From: Catalin Marinas <catalin.marinas@arm.com>
To: Piotr Jaroszynski <pjaroszynski@nvidia.com>
Cc: Ryan Roberts <ryan.roberts@arm.com>,
Will Deacon <will@kernel.org>,
linux-arm-kernel@lists.infradead.org, linux-mm@kvack.org,
Alistair Popple <apopple@nvidia.com>,
Jason Gunthorpe <jgg@nvidia.com>,
John Hubbard <jhubbard@nvidia.com>, Zi Yan <ziy@nvidia.com>,
Breno Leitao <leitao@debian.org>,
stable@vger.kernel.org
Subject: Re: [PATCH] arm64: contpte: fix set_access_flags() no-op check for SMMU/ATS faults
Date: Wed, 4 Mar 2026 11:17:08 +0000 [thread overview]
Message-ID: <aagUtDTca5d0le2Y@arm.com> (raw)

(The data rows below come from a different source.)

Lemma replicas_converge_witness :
  let mi := nodes (crossed calm).2 !!! on "c" in
  exists mi' mp v',
    Sync.sync_partitions (on "c") (elements (Sync.target_partitions mi)) (crossed calm).2 =
      (Ok tt, set_node (on "c") mi' (crossed calm).2) /\
    nodes (crossed calm).2 !! on "b" = Some mp /\
    lookup_in (part "k2") "k2" mi' = Some v' /\ lookup_in (part "k2") "k2" mp = Some v' /\
    sources two_writers (example_world calm) "k2" v'.
Proof.
  intros mi.
  pose proof (replicas_converge plain_segment example_addr (on "b") "k2" true "op1"
    (example_world calm) (example_shard "b") (tail two_writers) (crossed calm) (mkId "b") (mkId "c")
    mi (elements (Sync.target_partitions mi))
    (example_world_cluster _) (example_shard_at "b" _ in_b) (example_fresh _ _)) as Hst.
  specialize (Hst ltac:(apply not_elem_of_nil) ltac:(discriminate) (others_ok _)).
  specialize (Hst (crossed_steps calm) crossed_quiescent crossed_ok).
  pose proof (part_k2 "b") as Ho. unfold part in Ho.
  assert (get_partition (partitioner (example_shard "b")) (key_to_string "k2") = part "k2") as Hp
    by (vm_compute; reflexivity).
  unfold part in Hp. cbv zeta in Hst. rewrite Hp, Ho in Hst. specialize (Hst eq_refl ltac:(left)).
  assert (quiet (crossed calm).2) as Hq by (vm_compute; reflexivity).
  assert (is_Some (nodes (crossed calm).2 !! on "c")) as Hup
    by (apply (bool_decide_unpack _); vm_compute; exact I).
  exact (Hst Hq (lookup_lookup_total _ _ Hup) (Permutation_refl _)).
Defined.
End Example.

In-Reply-To: <20260303063751.2531716-1-pjaroszynski@nvidia.com>
On Mon, Mar 02, 2026 at 10:37:51PM -0800, Piotr Jaroszynski wrote:
> contpte_ptep_set_access_flags() compared the gathered ptep_get() value
> against the requested entry to detect no-ops. ptep_get() ORs AF/dirty
> from all sub-PTEs in the CONT block, so a dirty sibling can make the
> target appear already-dirty. When the gathered value matches entry, the
> function returns 0 even though the target sub-PTE still has PTE_RDONLY
> set in hardware.
>
> For CPU page-table walks this is benign: with FEAT_HAFDBS the hardware
> may set AF/dirty on any sub-PTE and the CPU TLB treats the gathered
> result as authoritative for the entire range. But an SMMU without HTTU
> (or with HA/HD disabled in CD.TCR) evaluates each descriptor
> individually and will keep raising F_PERMISSION on the unchanged target
> sub-PTE, causing an infinite fault loop.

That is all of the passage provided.